Tropical Storm Humberto lashed already devastated parts of the Bahamas with heavy rain and strong winds.

Forecasters said it was likely to become a hurricane before the end of the weekend.

The storm is expected to leave the northwestern Bahamas later today and then will move well offshore of the east coast of Florida and into the Atlantic Ocean through early next week, according to the US National Hurricane Center.

Humberto had maximum sustained winds near 65km/h with higher gusts, and was expected to become a hurricane by tomorrow night, the Miami-based NHC said.

Forecasters said it could drop up to 15cmof rain in some areas but that it was not expected to produce significant storm surge in the northwestern Bahamas, which were hammered earlier this month by Hurricane Dorian.

Humberto could, however, hamper relief efforts in the area where thousands of structures were flattened and 70,000 people were left needing shelter, food and water and medical aid.

Dorian slammed into the Bahamas on 1 September as a Category 5 storm, one of the strongest Atlantic hurricanes ever to hit land, packing top sustained winds of 298km/h.

Carl Smith, a spokesman for the Bahamian National Emergency Management Agency (NEMA), warned the storm could have an impact on relief and recovery efforts on the islands.

"The weather system will slow down logistics," Mr Smith told a press conference in Nassau, the capital. "Fuel and water remain the biggest needs in Abaco."

British military personnel assist in the relief efforts

UN Secretary General Antonio Guterres warned of the dangers of climate change during a visit to the hurricane-battered archipelago.

Mr Guterres said in a tweet he had come to the Bahamas "to express my solidarity with the Bahamian people" and "ways we can continue supporting them."

He said 75% of all buildings had been destroyed in some areas by Dorian, a Category 5 storm.

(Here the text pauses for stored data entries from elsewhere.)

Definition column_header (m : Msg) (c : column) : headers :=
  match c with
  | INTEGER _ get _ =>
      if get m =? MSG_PARAM_UNDEFINED then [] else [(header_key c, cstr (fmt_ld (get m)))]
  | OCTSTR _ get _ =>
      if octstr_len (get m) =? 0 then [] else [(header_key c, cstr (octstr_E (get m)))]
  | UUID _ get => [(header_key c, cstr (get m))]
  end.

Definition smpp_http_client_msg_to_headers (m : Msg) : headers :=
  concat (map (column_header m) sms_columns).

Definition route_request_headers (direction : Z) (m : Msg) : headers :=
  smpp_http_client_msg_to_headers m
  ++ [(SMPP_HTTP_HEADER_PREFIX ++ $"Routing-Direction", fmt_ld direction)].

(** ** Routing: the answer *)

Definition apply_header (hs : headers) (m : Msg) (c : column) : Msg :=
  let v := http_header_value hs (header_key c) in
  if octstr_len v =? 0 then m
  else
    match c with
    | INTEGER _ _ set => set (atol (octstr_get_cstr v)) m
    | OCTSTR _ _ set => set v m
    | UUID _ _ => {| m with msg_id := default (msg_id m) (uuid_parse (octstr_get_cstr v)) |}
    end.

(** The message with the fields of the answer; the account of a submission and the
    SMSC of a message from there are kept. *)
Definition answered_msg (direction : Z) (hs : headers) (m : Msg) : Msg :=
  let m' := foldl (apply_header hs) m sms_columns in
  if direction =? SMPP_ROUTE_DIRECTION_OUTBOUND then {| m' with service := service m |}
  else if direction =? SMPP_ROUTE_DIRECTION_INBOUND then {| m' with smsc_id := smsc_id m |}
  else m'.
(** A command's callback; the second part is a new log level. *)
Definition run_command (h : SMPPHTTPServer) (method : option routing_method) (tot : totals)
    (c : http_command) (vars : cgivars) (ct : content_type_t) : W (SMPPHTTPCommandResult * option Z) :=
  match c with
  | smpp_http_command_uptime_cmd => r ← smpp_http_command_uptime h ct; mret (r, None)
  | smpp_http_command_log_level_cmd => mret (smpp_http_command_log_level vars ct)
  | smpp_esme_status_command_cmd => r ← smpp_esme_status_command tot ct; mret (r, None)
  | smpp_esme_unbind_command_cmd => r ← smpp_esme_unbind_reply vars ct; mret (r, None)
  | smpp_route_rebuild_command_cmd => r ← smpp_route_rebuild_command method ct; mret (r, None)
  end.

(** ** One request *)

Record reply_t := { reply_status : Z; answer : option Octstr; new_log_level : option Z }.

(** The name of the command without its extension, and what the extension asks for. *)
Definition command_of_url (url : Octstr) : Octstr * content_type_t :=
  let pos := octstr_rsearch_char url "." (octlen url - 1) in
  if negb (pos =? -1) then
    (take (Z.to_nat pos) url,
     if bool_decide (drop (Z.to_nat pos) url = $".xml") then HTTP_CONTENT_TYPE_XML else HTTP_CONTENT_TYPE_PLAIN)
  else (url, HTTP_CONTENT_TYPE_PLAIN).

Definition unknown_command (h : SMPPHTTPServer) (url : Octstr) : Octstr :=
  $"Command '" ++ url ++ $"' not found, available commands are: " ++ nl ++ nl
  ++ concat (map (λ kc, kc.1 ++ nl) (map_to_list (commands h))).

Definition smpp_http_server_request_handler (h : SMPPHTTPServer) (method : option routing_method)
    (tot : totals) (url : Octstr) (vars : cgivars) : W reply_t :=
  let password := http_cgi_variable vars ($"password") in
  if (octstr_len password =? 0) || negb (octstr_eq (default [] password) (default [] (http_password h)))
  then mret {| reply_status := 403; answer := Some ($"Denied"); new_log_level := None |}
  else
    let '(url, ct) := command_of_url url in
    match commands h !! url with
    | Some c =>
        r ← run_command h method tot c vars ct;
        mret {| reply_status := result_status r.1; answer := result r.1; new_log_level := r.2 |}
    | None => mret {| reply_status := 404; answer := Some (unknown_command h url); new_log_level := None |}
    end.

End admin.

(** ** Specification: tags

    What a reader of XML does with the tags of a text: [Some open] are the names of
    the elements that are still open, innermost first. *)
Definition close_tag (name : Octstr) (open : list Octstr) : option (list Octstr) :=
  match name, open with
  | "/"%char :: n, o :: open => if decide (n = o) then Some open else None
  | "/"%char :: _, [] => None
  | n, open => Some (n :: open)
  end.

(** [tag] is what was read of a tag. *)
Fixpoint scan_tags (s : Octstr) (tag : option Octstr) (open : list Octstr) : option (list Octstr) :=
  match s, tag with
  | [], None => Some open
  | [], Some _ => None
  | c :: s, None => scan_tags s (if decide (c = "<"%char) then Some [] else None) open
  | c :: s, Some n =>
      if decide (c = ">"%char) then
        match close_tag n open with Some open => scan_tags s None open | None => None end
      else scan_tags s (Some (n ++ [c])) open
  end.

(** A text that leaves the open elements as they are, wherever it stands. *)
Definition balanced (s : Octstr) : Prop :=
  ∀ rest open, scan_tags (s ++ rest) None open = scan_tags rest None open.

Lemma balanced_nil : balanced [].
Proof. done. Qed.
Lemma balanced_app a b : balanced a → balanced b → balanced (a ++ b).
Proof. intros Ha Hb rest open. by rewrite <- app_assoc, Ha, Hb. Qed.
Lemma balanced_plain s : "<"%char ∉ s → balanced s.
Proof.
  induction s as [|c s IH]; intros Hs; [apply balanced_nil|]. apply not_elem_of_cons in Hs as [Hc Hs].
  intros rest open. cbn [app scan_tags]. rewrite decide_False by done. by apply IH.
Qed.
Lemma balanced_concat l : Forall balanced l → balanced (concat l).
Proof. induction 1; [apply balanced_nil|by apply balanced_app]. Qed.

Lemma scan_name n rest m open :
  ">"%char ∉ n → scan_tags (n ++ rest) (Some m) open = scan_tags rest (Some (m ++ n)) open.
Proof.
  revert m. induction n as [|c n IH]; intros m Hn; [by rewrite app_nil_r|].
  apply not_elem_of_cons in Hn as [Hc Hn]. cbn [app scan_tags]. rewrite decide_False by done.
  rewrite IH by done. by rewrite <- app_assoc.
Qed.

(** A name of an element. *)
Definition tag_name (n : Octstr) : bool := bool_decide (Forall (λ c, c ≠ ">"%char ∧ c ≠ "/"%char) n).

Lemma tag_name_spec n : tag_name n = true → ">"%char ∉ n ∧ ∀ open, close_tag n open = Some (n :: open).
Proof.
  intros Hn%bool_decide_eq_true. split.
  - intros Hin. rewrite Forall_forall in Hn. by destruct (Hn _ Hin).
  - intros open. destruct Hn as [|c n [_ Hc] _]; [by destruct open|].
    unfold close_tag. repeat case_match; by simplify_eq.
Qed.

(** The content of an element does not matter as long as it is balanced. *)
Lemma balanced_tags n v : tag_name n = true → balanced v → balanced ($"<" ++ n ++ $">" ++ v ++ $"</" ++ n ++ $">").
Proof.
  intros [Hn Hclose]%tag_name_spec Hv rest open. rewrite <- !app_assoc.
  change ($"<" ++ ?t) with ("<"%char :: t). cbn [scan_tags]. rewrite decide_True by done.
  rewrite scan_name by done. cbn [app]. change ($">" ++ ?t) with (">"%char :: t) at 1. cbn [scan_tags].
  rewrite decide_True, Hclose by done. rewrite Hv.
  change ($"</" ++ ?t) with ("<"%char :: "/"%char :: t). cbn [scan_tags].
  rewrite decide_True, decide_False by done. rewrite scan_name by done.
  change ($">" ++ ?t) with (">"%char :: t). cbn [app scan_tags close_tag].
  by rewrite !decide_True.
Qed.

Lemma balanced_element n v : tag_name n = true → "<"%char ∉ v → balanced (element n v).
Proof. intros Hn Hv. by apply balanced_tags, balanced_plain. Qed.
Lemma balanced_line indent n v :
  "<"%char ∉ indent → tag_name n = true → "<"%char ∉ v → balanced (line indent n v).
Proof.
  intros Hi Hn Hv. apply balanced_app; [by apply balanced_plain|]. apply balanced_app; [by apply balanced_element|].
  apply balanced_plain. by intros Hin%list_elem_of_singleton.
Qed.

Lemma fmt_ld_no_tag z : "<"%char ∉ fmt_ld z.
Proof. apply fmt_ld_chars; [|done]. intros d. unfold pretty_N_char. by repeat case_match. Qed.


(** A text without tags, piece by piece. *)
Ltac no_tag :=
  repeat (rewrite not_elem_of_app; split);
  first [done | apply fmt_ld_no_tag | apply fmt_f2_plain
        | apply (bool_decide_unpack _); vm_compute; exact I].
(** A balanced text, piece by piece. *)
Ltac balance :=
  repeat match goal with
  | |- balanced (line _ _ _) => apply balanced_line; [no_tag|reflexivity|no_tag]
  | |- balanced (element _ _) => apply balanced_tags; [reflexivity|]
  | |- balanced (concat (map _ _)) => apply balanced_concat, Forall_map
  | |- balanced (_ ++ _) => apply balanced_app
  | |- balanced _ => solve [apply balanced_plain; no_tag]
  end.

Section status.
Context {DB : Type} `{TimeLib} `{OctstrLib} `{KannelLib} `{DatabaseOps DB} `{EsmeEnv} `{FieldLib} `{AdminLib}.
Implicit Types (w : World DB).

Lemma load_text_no_tag l t : "<"%char ∉ load_text l t.
Proof. unfold load_text. no_tag. Qed.
Lemma yes_no_no_tag n : "<"%char ∉ yes_no n.
Proof. unfold yes_no. case_match; no_tag. Qed.

(** An ESME whose address can be shown. *)
Definition shown (c : SMPPEsme) : Prop := "<"%char ∉ octstr_S (ip c).

Lemma xml_bind_balanced t c : shown c → balanced (xml_bind t c).
Proof.
  intros Hip. pose proof (yes_no_no_tag (simulate c)). unfold xml_bind. cbv zeta. balance.
Qed.

Lemma xml_esme_balanced t key g cs : "<"%char ∉ key → Forall shown cs → balanced (xml_esme t key g cs).
Proof.
  intros Hkey Hcs. pose proof (load_text_no_tag (g_inbound_load g) t).
  pose proof (load_text_no_tag (g_outbound_load g) t). unfold xml_esme. balance.
  apply (Forall_impl _ _ _ Hcs). intros c. apply xml_bind_balanced.
Qed.

(** The accounts' texts, with the ESMEs that are bound. *)
Lemma status_of_run w (P : Octstr → Prop) f gs :
  P [] → (∀ a b, P a → P b → P (a ++ b)) →
  Forall (λ kg, Forall (live w) (binds kg.2)) gs →
  (∀ key g cs, (key, g) ∈ gs → Forall (λ o, lookup_esme w o.1 = Some o.2) cs → cs.*1 = binds g →
     P (f key g cs.*2)) →
  ∃ text, status_of (DB := DB) f gs w = Some (text, w) ∧ P text.
Proof.
  intros Hnil Happ. induction 1 as [|[key g] gs Hg _ IH]; intros Hf; [by exists []|].
  destruct (read_esmes_run (binds g) w Hg) as (cs & Hrun & Hes & Hcs).
  destruct IH as (text & Ht & HP). { intros key' g' cs' Hin. apply Hf. by right. }
  exists (f key g cs.*2 ++ text). cbn [status_of]. rewrite bind_unfold, Hrun, bind_unfold, Ht.
  split; [done|]. apply Happ; [|done]. apply Hf; [by left|done|done].
Qed.

Lemma accounts_live w :
  (∀ key g, esmes w !! key = Some g → Forall (live w) (binds g)) →
  Forall (λ kg, Forall (live w) (binds kg.2)) (map_to_list (esmes w)).
Proof. intros Hl. apply Forall_forall. intros [key g] Hin%elem_of_map_to_list. by apply (Hl key). Qed.


(** Any status command runs, and changes nothing. *)
Lemma status_command_run w tot ct :
  (∀ key g, esmes w !! key = Some g → Forall (live w) (binds g)) →
  ∃ text, smpp_esme_status_command tot ct w = Some (ok_result text, w).
Proof.
  intros Hl%accounts_live. unfold smpp_esme_status_command, now. rewrite !gets_bind.
  set (f := match ct with HTTP_CONTENT_TYPE_PLAIN => plain_esme (w_now w) | _ => xml_esme (w_now w) end).
  destruct (status_of_run w (λ _, True) f (map_to_list (esmes w))) as (text & Hrun & _); [done..|].
  destruct ct; subst f; rewrite bind_unfold, Hrun; by eexists.
Qed.

End status.

(** ** Unbinding *)

Section unbinding.
Context {DB : Type} `{TimeLib} `{OctstrLib} `{KannelLib} `{DatabaseOps DB} `{EsmeEnv}.
Implicit Types (w : World DB).

(** An unbind for [e] that closes the connection when it is sent. *)
Definition unbinds (q : SMPPQueuedPDU) (e : nat) : Prop :=
  smpp_esme q = Some e ∧ disconnect q = true ∧ callback q = None ∧
  ∃ pd, pdu q = Some pd ∧ type pd = unbind.

Lemma send_unbind_run e w :
  live w e →
  ∃ w' q, send_unbind e w = Some (tt, w') ∧ next_ptr w' = S (next_ptr w) ∧
    outbound_queue w' = outbound_queue w ++ [next_ptr w] ∧
    lookup_pdu w' (next_ptr w) = Some q ∧ unbinds q e ∧
    (∀ p, p ≠ next_ptr w → lookup_pdu w' p = lookup_pdu w p) ∧
    (∀ e', live w e' → live w' e') ∧ esmes w' = esmes w ∧ trace w' = trace w.
Proof.
  intros [c Hc]. unfold send_unbind. rewrite (read_esme_bind _ c), (update_esme_bind _ c) by done.
  set (c1 := {| c with esme_sequence_number := esme_sequence_number c + 1 |}). set (w1 := with_esme w e c1).
  rewrite (create_quick_bind _ c1) by apply lookup_with_esme_eq.
  rewrite bind_unfold, (update_pdu_run _ _ _ _ (lookup_with_alloc_eq w1 _)).
  erewrite (add_outbound_run _ _ e c1); [|apply lookup_with_pdu_eq|done|done|apply lookup_with_esme_eq].
  do 2 eexists. split; [reflexivity|]. split; [done|]. split; [done|]. split; [apply lookup_with_pdu_eq|].
  split; [|split; [|split; [|done]]].
  - split; [done|]. split; [done|]. split; [done|]. eexists. split; [done|]. apply smpp_pdu_create_type.
  - intros p Hp. etransitivity; [apply lookup_with_pdu|]. rewrite bool_decide_false by done.
    etransitivity; [apply lookup_with_alloc|]. by rewrite bool_decide_false.
  - intros e' [c' He']. unfold live. destruct (decide (e = e')) as [<-|Hne].
    { eexists. apply lookup_with_esme_eq. }
    exists c'. etransitivity; [apply lookup_with_esme|]. rewrite bool_decide_false by done.
    etransitivity; [apply lookup_with_esme|]. by rewrite bool_decide_false.
Qed.
(* ===== verification/Schema.v ===== *)
(** smpp_database_mysql.c: the tables. What the backend does at its start: it creates
    the tables that are missing, with a column for each field of a message, and brings
    an older schema up to date. The results of the statements are ignored but for
    those that decide which statement is next. *)
From S2P Require Import Prelude CLib Gwlib DbUtil Types Kannel Dlr World Callbacks Run Fields Mysql.
From Stdlib Require Import Sorting.Sorted.
Open Scope Z_scope.

(** ** Migrations *)

(** The schema's versions: the statements that bring a database of version
    [running] up to date, and the version it has then. *)
Definition schema_step (s : SMPPServer) (our : Z) : Octstr :=
  if our =? 2 then $"ALTER TABLE " ++ default [] (database_user_table s) ++ $" ADD COLUMN connect_allow_ip text"
  else if our =? 3 then $"ALTER TABLE " ++ default [] (database_route_table s) ++ $" ADD COLUMN source_regex text"
  else if our =? 4 then $"ALTER TABLE " ++ default [] (database_route_table s) ++ $" ADD COLUMN priority int DEFAULT '0'"
  else $"ALTER TABLE " ++ default [] (database_user_table s)
       ++ $" ADD COLUMN simulate_dlr_fail tinyint(1) NOT NULL DEFAULT '0'".

Fixpoint schema_upgrade (s : SMPPServer) (versions : list Z) (running : Z) : list Octstr * Z :=
  match versions with
  | [] => ([], running)
  | our :: versions =>
      if running <? our then
        let '(sqls, v) := schema_upgrade s versions our in (schema_step s our :: sqls, v)
      else schema_upgrade s versions running
  end.

(** The versions this program knows of, in their order. *)
Definition schema_versions : list Z := [2; 3; 4; 5].

Section schema.
Context {S : Type} `{FieldLib} `{SqlServer S}.
Context (server : SMPPServer).
Abbreviation D := (Mysql S).
(* ===== verification/Redis.v ===== *)
(** smpp_database_redis.c: the queue backend on Redis. It takes over the queueing
    operations of the relational backend (smpp_database_redis_queue_attach), which
    keeps authentication, routes and credit. A message, a PDU or a receipt is a JSON
    text in a Redis list: it is popped when it is handed out, and what was popped and
    not yet deleted is in the dictionaries of the backend.

    hiredis, the Redis server and jansson are the classes below. Every command is
    text, which hiredis takes for the format of a command; so the code's commands are
    what [redisFormatCommand] makes of them. *)
From S2P Require Import Prelude CLib Gwlib DbUtil Types Kannel Dlr World Callbacks Fields Mysql.
From Stdlib Require Import QArith.QArith_base.
Open Scope Z_scope.

(** ** Interfaces *)

(** A JSON value as far as the backend tells them apart, and an object: its members in
    the order they were set. *)
Inductive json_t :=
  | JSON_NULL
  | JSON_INTEGER (z : Z)
  | JSON_REAL (q : Q)
  | JSON_STRING (s : Octstr)
  | JSON_OTHER.
Abbreviation json_object := (list (Octstr * json_t)).

Fixpoint json_object_get (o : json_object) (key : Octstr) : option json_t :=
  match o with
  | [] => None
  | (k, v) :: o => if bool_decide (k = key) then Some v else json_object_get o key
  end.

Fixpoint json_object_put (o : json_object) (key : Octstr) (v : json_t) : json_object :=
  match o with
  | [] => [(key, v)]
  | (k, v') :: o => if bool_decide (k = key) then (k, v) :: o else (k, v') :: json_object_put o key v
  end.

(** A value that could not be made is not set. *)
Definition json_object_set_new (o : json_object) (key : Octstr) (v : option json_t) : json_object :=
  match v with Some v => json_object_put o key v | None => o end.

(** What a text can carry: strings that are UTF-8, integers of 64 bits. *)
Definition json_carried (utf8 : Octstr → bool) (v : json_t) : Prop :=
  match v with
  | JSON_NULL => True
  | JSON_INTEGER z => LONG_MIN ≤ z ≤ LONG_MAX
  | JSON_STRING s => utf8 s = true ∧ NUL ∉ s
  | _ => False
  end.

(** jansson: json_string fails for a text that is not UTF-8; [json_loads] is json_loads
    with json_is_object on the result. *)
Class JsonLib := {
  utf8 : Octstr → bool;
  json_dumps : json_object → Octstr;
  json_loads : Octstr → option json_object;
  utf8_ascii s : Forall (λ c, 0 < byte_val c < 128) s → utf8 s = true;
  json_dumps_cstr o : NUL ∉ json_dumps o;
  json_loads_dumps o :
    NoDup o.*1 → Forall (λ kv, json_carried utf8 kv.2) o → json_loads (json_dumps o) = Some o;
}.

Definition json_string `{JsonLib} (s : Octstr) : option json_t :=
  if utf8 s then Some (JSON_STRING s) else None.

Inductive redisReply :=
  | REDIS_REPLY_STRING (s : Octstr)
  | REDIS_REPLY_ARRAY (rs : list redisReply)
  | REDIS_REPLY_INTEGER (z : Z)
  | REDIS_REPLY_NIL
  | REDIS_REPLY_STATUS (s : Octstr)
  | REDIS_REPLY_ERROR (s : Octstr).

(** hiredis: the words of a command, or none if the format is refused. The server: its
    reply, or none if there is no connection or no reply. *)
Class RedisLib (R : Type) := {
  redisFormatCommand : Octstr → option (list Octstr);
  redis_exec : list Octstr → R → option redisReply * R;
}.

(** ** Keys and numbers *)

Definition to_ulong (z : Z) : Z := z mod 2 ^ 64.
Definition fmt_lu (z : Z) : Octstr := fmt_ld (to_ulong z).

Definition SMPP_REDIS_GLOBAL_SERVICE : Octstr := $"_global_".

Definition smpp_redis_norm_service (service : option Octstr) : Octstr :=
  match service with
  | Some s => if octlen s =? 0 then SMPP_REDIS_GLOBAL_SERVICE else octstr_tolower s
  | None => SMPP_REDIS_GLOBAL_SERVICE
  end.

(** What was popped and not yet deleted. *)
Record SMPPRedisPendingEntry := {
  entry_json : Octstr;
  entry_list_key : Octstr;
  entry_store_table : option Octstr;
  entry_service : option Octstr;
  entry_sms_type : sms_type_t;
}.

(** The state of the backend: the server, the dictionaries of SMPPDatabase, the
    identifiers msg_create draws and the time. *)
Record Redis {R : Type} := {
  redis : R;
  pending_entries : gmap Octstr SMPPRedisPendingEntry;
  pending_tables : gmap Octstr Octstr;
  pending_pdus : gset Octstr;
  redis_uuid : nat;
  redis_now : Z;
}.
Arguments Redis : clear implicits.

(** smpp_redis_json_get_long: -1 if there is none. *)
Definition smpp_redis_json_get_long (o : json_object) (key : Octstr) : Z :=
  match json_object_get o key with
  | Some (JSON_INTEGER z) => z
  | Some (JSON_REAL q) => Z.quot (Qnum q) (Zpos (Qden q))
  | Some (JSON_STRING s) => atol (cstr s)
  | _ => -1
  end.

Definition smpp_redis_json_get_octstr (o : json_object) (key : Octstr) : Octstr :=
  match json_object_get o key with
  | Some (JSON_STRING s) => cstr s
  | _ => []
  end.

Section redis.
Context {R : Type} `{OctstrLib} `{TimeLib} `{KannelLib} `{FieldLib} `{SqlLib} `{JsonLib} `{RedisLib R}.
Context (server : SMPPServer) (uuid : nat → Octstr).
Abbreviation D := (Redis R).

(** *** Commands *)

Definition redisCommand (command : Octstr) (r : R) : option redisReply * R :=
  match redisFormatCommand command with
  | Some ws => redis_exec ws r
  | None => (None, r)
  end.

Definition set_redis (r : R) (d : D) : D := {| d with redis := r |}.

(** The words of the code's formats are separated by blanks. *)
Definition smpp_redis_command (ws : list Octstr) (d : D) : option redisReply * D :=
  let '(reply, r) := redisCommand (cstr (join " "%char ws)) (redis d) in (reply, set_redis r d).

(** smpp_redis_check_version: false is a panic. *)
Definition redis_version (info : Octstr) : Z * Z * Z :=
  let at_version := find_suffix (starts_with ($"redis_version:")) info 0 in
  if at_version <? 0 then (0, 0, 0)
  else
    let n := length info in
    match sscanf (lits ($"redis_version:") ++ [DInt n; DLit "."%char; DInt n; DLit "."%char; DInt n])
                 (drop (Z.to_nat at_version) info) with
    | [CInt a; CInt b; CInt c] => (a, b, c)
    | [CInt a; CInt b] => (a, b, 0)
    | [CInt a] => (a, 0, 0)
    | _ => (0, 0, 0)
    end.

Definition smpp_redis_check_version (d : D) : bool * D :=
  let '(reply, d) := smpp_redis_command [$"INFO"; $"server"] d in
  match reply with
  | Some (REDIS_REPLY_STRING info) =>
      let '(major, minor, _) := redis_version (cstr info) in
      (negb ((major <? 6) || ((major =? 6) && (minor <? 2))), d)
  | _ => (false, d)
  end.

Definition smpp_redis_store_queue_key_for (store_table : option Octstr) : Octstr :=
  table store_table ++ $":queue".
Definition smpp_redis_store_esmes_key_for (store_table : option Octstr) : Octstr :=
  table store_table ++ $":esmes".
Definition smpp_redis_store_id_key_for (store_table : option Octstr) : Octstr :=
  table store_table ++ $":id".
Definition smpp_redis_pdu_list_key (system_id : option Octstr) : Octstr :=
  table (database_pdu_table server) ++ $":" ++ smpp_redis_norm_service system_id.
Definition smpp_redis_pdu_esmes_key : Octstr := table (database_pdu_table server) ++ $":esmes".
Definition smpp_redis_pdu_id_key : Octstr := table (database_pdu_table server) ++ $":id".
Definition smpp_redis_dlr_list_key (service : option Octstr) : Octstr :=
  table (database_dlr_table server) ++ $":" ++ smpp_redis_norm_service service.
Definition smpp_redis_dlr_esmes_key : Octstr := table (database_dlr_table server) ++ $":esmes".
Definition smpp_redis_dlr_id_key : Octstr := table (database_dlr_table server) ++ $":id".

(** The next number of a counter, 0 if there is none. *)
Definition smpp_redis_incr_id (counter_key : Octstr) (d : D) : Z * D :=
  let '(reply, d) := smpp_redis_command [$"INCR"; cstr counter_key] d in
  (match reply with Some (REDIS_REPLY_INTEGER z) => to_ulong z | _ => 0 end, d).

Definition smpp_redis_lpush (list_key payload : Octstr) (d : D) : bool * D :=
  let '(reply, d) := smpp_redis_command [$"LPUSH"; cstr list_key; cstr payload] d in
  (match reply with Some (REDIS_REPLY_ERROR _) | None => false | Some _ => true end, d).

"Hospitals are either in ruins, or overwhelmed," Mr Guterres said. "Schools have been turned into rubble. Thousands of people will continue to need help with food, water and shelter."

He said the hurricane demonstrated the need to address climate change.

"In our new era of climate crisis, hurricanes and storms are turbo-charged," Mr Guterres said. "They happen with greater intensity and frequency - a direct result of warmer oceans.

"Science is telling us: this is just the start. Without urgent action, climate disruption is only going to get worse. Every week brings news of climate-related devastation."